Starfish, also known as sea stars, are marine invertebrates that lack the complex, centralized sensory organs found in vertebrates, including ears. These echinoderms are characterized by radial symmetry, meaning their body parts are arranged around a central axis. They do not possess a brain or traditional eyes. Instead of relying on a few highly specialized organs, the starfish uses a distributed network of cells and structures across its body to interact with its aquatic environment. This unique anatomy allows them to perceive light, detect movement, and locate food.
The Starfish Nervous System
The starfish nervous system is organized around its radial body plan, which explains the absence of a distinct head or brain. A nerve ring encircles the mouth at the center of the animal’s body, serving as the main coordination point for the organism. Extending from this central ring are radial nerves that run down the length of each arm.
The nervous system relies on a simpler, interconnected network, rather than a hierarchical structure, to regulate the animal’s functions. The radial nerves act somewhat autonomously, with one arm often taking the lead and directing movement when a stimulus is detected. Each arm has a degree of independence, but they coordinate their actions through the nerve ring to achieve locomotion and other behaviors.
How Starfish Perceive Light
Despite not having eyes in the traditional sense, starfish perceive their surroundings using specialized light-sensing organs called ocelli, or eyespots. A single eyespot is located at the very tip of each arm, often protected by a small spine. These structures are compound eyes, sometimes containing hundreds of light-sensitive units called ommatidia.
The ocelli are connected directly to the radial nerve in that arm, allowing for immediate signaling. They are highly effective at detecting changes in light intensity and perceiving large stationary objects, though they do not form sharp, detailed images. This low-resolution vision, with a spatial resolution estimated to be between 8 and 16 degrees in some species, is sufficient for navigation. For example, a starfish can use its eyespots to distinguish between the bright open water and the dark outline of a coral reef structure.
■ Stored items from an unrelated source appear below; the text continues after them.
(* ===== verification/JobsSpec.v ===== *)
(** * What the job queue guarantees

    The table invariant over every reachable state, the choice of [claim],
    fencing of stale workers, the worker loop and the batch helper. *)

From S2P Require Import Prelude Jobs.
Local Open Scope Z_scope.

Section spec.
Variable HANDLERS : list string.

(** ** Each operation preserves the invariant *)

Ltac job_fields := intros j Hj Hp; split; [done|];
  match goal with Hall : Forall job_ok _ |- _ => rewrite Forall_forall in Hall; destruct (Hall j Hj) as (?&?&?&?&?) end;
  split_and!; simpl; try done; try lia; try (by intros [|]); try (split; intros; by eexists).

Lemma enqueue_ok t knd body dedupe delay ma prio now uuid row t' :
  table_ok t → enqueue HANDLERS t knd body dedupe delay ma prio now uuid = Ok (row, t') → table_ok t'.
Proof.
  intros Ht H. unfold enqueue in H. apply bind_Ok in H as ([] & _ & H). apply bind_Ok in H as ([] & _ & H).
  match type of H with match ?x with Some _ => _ | None => _ end = _ => destruct x as [r|] end;
    [by injection H as <- <-|].
  apply bind_Ok in H as ([] & Hid%require_Ok & H). apply bind_Ok in H as ([] & Hd%require_Ok & [= <- <-]).
  destruct Ht as (Hnd & _ & Hall). split_and!; [|done|].
  - rewrite map_app. simpl. apply NoDup_app. split_and!; [done| |apply NoDup_singleton].
    intros x Hx ->%list_elem_of_singleton. apply list_elem_of_fmap in Hx as (j & Hj & Hin).
    apply negb_true_iff, existsb_false_Forall in Hid. rewrite Forall_forall in Hid. specialize (Hid j Hin).
    unfold has_id in Hid. by rewrite <- Hj, String.eqb_refl in Hid.
  - apply Forall_app. split; [done|]. constructor; [|constructor].
    split_and!; simpl; try lia; try done.
Qed.

Lemma claim_ok t kinds lease now token r t' :
  table_ok t → claim t kinds lease now token = Ok (r, t') → table_ok t'.
Proof.
  intros Ht%(reap_ok now) H. unfold claim in H. set (u := reap now t) in *.
  destruct (first_by _) as [row|] eqn:E; [|by injection H as _ <-].
  apply bind_Ok in H as ([n t1] & Hu & [= _ <-]).
  apply first_by_spec in E as [[Hin Hr]%elem_of_filter_b _].
  eapply update_where_ok; [exact Ht|exact Hu|].
  intros j Hj Hp. split; [done|]. unfold has_id in Hp. apply String.eqb_eq in Hp.
  assert (j = row) as ->.
  { pose proof (find_job_unique u j (proj1 Ht) Hj) as E1. rewrite Hp in E1.
    rewrite (find_job_unique u row (proj1 Ht) Hin) in E1. by injection E1. }
  destruct Ht as (_ & _ & Hall). rewrite Forall_forall in Hall. destruct (Hall row Hj) as (H1&H2&_&_&_).
  unfold ready in Hr. apply andb_true_iff in Hr as [[_ Hlt]%andb_true_iff _]. zbool.
  split_and!; simpl; try lia; try done. by intros [|].
Qed.
Lemma closed_not_handed_out_witness :
  (borrow demo_key true (shared (run_all [Release 0 (Some (1, 7))] (act (Close None) (run_all used (System two [])))))).1
    = Ok (demo_key, 2%nat, 1) ∧ (2 <= 2)%nat.
Proof.
  split; [vm_compute; reflexivity|].
  apply (closed_not_handed_out 2 two None used [Release 0 (Some (1, 7))] demo_key true (demo_key, 2%nat, 1)
    (borrow demo_key true (shared (run_all [Release 0 (Some (1, 7))] (act (Close None) (run_all used (System two [])))))).2);
    [reflexivity|reflexivity|vm_compute; reflexivity].
Defined.
Definition become (p : nat) (pc : proc) (s : system) : system := System (linked s) (inodes s) (locks s) (<[p := pc]> (procs s)).
Definition set_locks (l : list (nat * nat)) (s : system) : system := System (linked s) (inodes s) l (procs s).
Definition set_linked (o : option nat) (s : system) : system := System o (inodes s) (locks s) (procs s).

(** [os.open(lock_path, os.O_CREAT | os.O_RDWR, 0o600)] *)
Definition open_lock (p : nat) (deadline : Z) (s : system) : system :=
  match linked s with
  | Some fd => become p (Opened fd deadline) s
  | None => become p (Opened (inodes s) deadline) (System (Some (inodes s)) (S (inodes s)) (locks s) (procs s))
  end.

(** [_lock_exclusive], one turn: the descriptor is closed when time is up. *)
Definition _lock_exclusive (p fd : nat) (deadline now : Z) (s : system) : system :=
  match row_get fd (locks s) with
  | None => become p (Locked fd deadline) (set_locks (row_set fd p (locks s)) s)
  | Some _ => if deadline - now <=? 0 then become p TimedOut s else s
  end.

(** [fstat] and [stat], compared. *)
Definition same_inode (fd : nat) (s : system) : bool := bool_decide (linked s = Some fd).

Definition _unlock (fd : nat) (s : system) : system := set_locks (row_drop fd (locks s)) s.

(** The next system call of a process that acquires the lock. *)
Definition _acquire_lock_fd (p : nat) (now : Z) (pc : proc) (s : system) : system :=
  match pc with
  | Opened fd deadline => _lock_exclusive p fd deadline now s
  | Locked fd deadline => become p (if same_inode fd s then Critical fd 0 else Mismatch fd deadline) s
  | Mismatch fd deadline => become p (Unlocked fd deadline) (_unlock fd s)
  | Unlocked fd deadline => become p (Closed deadline) s
  | Closed deadline => if deadline <=? now then become p TimedOut s else open_lock p deadline s
  | _ => s
  end.
(* ===== verification/Number.v ===== *)
(** * Bounded numbers ([frontier_protocol.number])

    A finite [float] is its [repr]; the decimal that [repr] spells orders
    floats as the floats themselves are ordered, and an integer bound that a
    float represents exactly compares with the decimal as with the float. *)

From stdpp Require Import pretty.
From S2P Require Import Prelude Sha256 Wire.
Local Open Scope Z_scope.

(** ** Decimals *)

(** [m * 10 ^ e]. *)
Record decimal := Dec { mantissa : Z; expo : Z }.

Definition scale_to (e : Z) (d : decimal) : Z := mantissa d * 10 ^ (expo d - e).

(** Comparison at the smaller of the two exponents. *)
Definition dec_leb (a b : decimal) : bool :=
  let e := Z.min (expo a) (expo b) in scale_to e a <=? scale_to e b.
Definition dec_ltb (a b : decimal) : bool := negb (dec_leb b a).
Definition dec_int (n : Z) : decimal := Dec n 0.

Definition digit (c : ascii) : option Z :=
  let n := byte_of c in if (48 <=? n) && (n <=? 57) then Some (n - 48) else None.

(** Reads digits into [acc]; the count of the digits read. *)
Fixpoint read_nat (acc k : Z) (l : list ascii) : Z * Z * list ascii :=
  match l with
  | c :: l' => match digit c with Some d => read_nat (10 * acc + d) (k + 1) l' | None => (acc, k, l) end
  | [] => (acc, k, [])
  end.

Definition read_sign (l : list ascii) : Z * list ascii :=
  match l with
  | c :: l' => if Ascii.eqb c "-" then (-1, l') else if Ascii.eqb c "+" then (1, l') else (1, l)
  | [] => (1, [])
  end.

Definition read_exponent (l : list ascii) : option Z :=
  match l with
  | [] => Some 0
  | c :: l' =>
      if Ascii.eqb c "e" then
        let '(s, l1) := read_sign l' in
        match read_nat 0 0 l1 with (n, k, []) => if 0 <? k then Some (s * n) else None | _ => None end
      else None
  end.

(** A [repr] of a finite float: [-1.5], [1e-07], [1.7976931348623157e+308]. *)
Definition read_repr (r : string) : option decimal :=
  let '(s, l) := read_sign (str_bytes r) in
  let '(m, k, l) := read_nat 0 0 l in
  if k =? 0 then None
  else
    let '(m, f, l) := match l with
      | c :: l' => if Ascii.eqb c "." then read_nat m 0 l' else (m, 0, l)
      | [] => (m, 0, [])
      end in
    e ← read_exponent l; Some (Dec (s * m) (e - f)).

(** The value of a JSON number that is no boolean. *)
Definition num_value (v : json) : option decimal :=
  match v with
  | JInt n => Some (dec_int n)
  | JFloat r => if isfinite r then read_repr r else None
  | _ => None
  end.

(** ** [==] on JSON values

    Numbers and booleans compare by value, dictionaries regardless of order. *)
Definition py_number (v : json) : option decimal :=
  match v with JBool b => Some (dec_int (Z.b2z b)) | _ => num_value v end.
Definition dec_eqb (a b : decimal) : bool := dec_leb a b && dec_leb b a.

Fixpoint py_eqb (v w : json) {struct v} : bool :=
  match v, w with
  | JNull, JNull => true
  | JStr a, JStr b => String.eqb a b
  | JList l, JList k =>
      (fix go l k := match l, k with
        | [], [] => true
        | x :: l', y :: k' => py_eqb x y && go l' k'
        | _, _ => false end) l k
  | JObj l, JObj k =>
      (length l =? length k)%nat &&
      (fix go l := match l with
        | [] => true
        | (a, x) :: l' => match assoc a k with Some y => py_eqb x y | None => false end && go l' end) l
  | JFloat a, JFloat b =>
      match read_repr a, read_repr b with
      | Some d, Some e => dec_eqb d e
      | _, _ => String.eqb a b && negb (String.eqb a "nan")
      end
  | _, _ => match py_number v, py_number w with Some d, Some e => dec_eqb d e | _, _ => false end
  end.

Example py_eqb_examples :
  map (λ '(v, w), py_eqb v w)
    [(JInt 1, JFloat "1.0"); (JBool true, JInt 1); (JStr "1", JInt 1); (JFloat "nan", JFloat "nan");
     (JObj [("a", JInt 1); ("b", JNull)], JObj [("b", JNull); ("a", JInt 1)]); (JList [JInt 1], JList [])]%string
  = [true; true; false; false; true; false].
Proof. reflexivity. Qed.

(** ** [number] *)

(** [float(n)] of an integer of at most 15 digits. *)
Definition float_of_int (n : Z) : string := pretty n +:+ ".0".

(** [number(value, low, high)] with integer bounds of at most 15 digits. *)
Definition number (value : json) (low high : Z) : res pyexn json :=
  d ← get_or (num_value value) ValueError;
  require (dec_leb (dec_int low) d && dec_leb d (dec_int high)) ValueError;;
  Ok (match value with JInt n => JFloat (float_of_int n) | v => v end).

(** ** Lemmas *)

Lemma number_in_range v lo hi w : number v lo hi = Ok w →
  ∃ d, num_value v = Some d ∧ dec_leb (dec_int lo) d = true ∧ dec_leb d (dec_int hi) = true.
Proof. unfold number. intros H. res_inv. eauto. Qed.

Example number_examples :
  map (λ r, is_ok (number (JFloat r) (-1000) 1000)) ["1000.0"; "1000.0000000000001"; "-1e-07"; "1e+22"; "inf"]%string
  = [true; false; true; false; false].
Proof. reflexivity. Qed.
Sensing Movement and Chemical Cues
While starfish lack ears to hear sound waves, they are highly sensitive to physical disturbances and vibrations in the water, which serves a similar function for avoiding predators and finding prey. This mechanoreception is primarily handled by sensory cells distributed across the epidermis and, most significantly, by the hundreds of tube feet lining the grooves on the underside of each arm.
These small, elongated projections detect minute pressure changes and water currents, allowing the starfish to sense the movement of nearby animals or potential threats. The tube feet are also crucial for chemoreception, the starfish’s version of taste and smell. Receptors on the tube feet and the arm tips detect dissolved chemicals in the seawater. This chemical sensitivity allows the starfish to track the scent trail of prey, such as bivalves, or to locate a potential mate, making the tube feet the most versatile sensory organs on their body.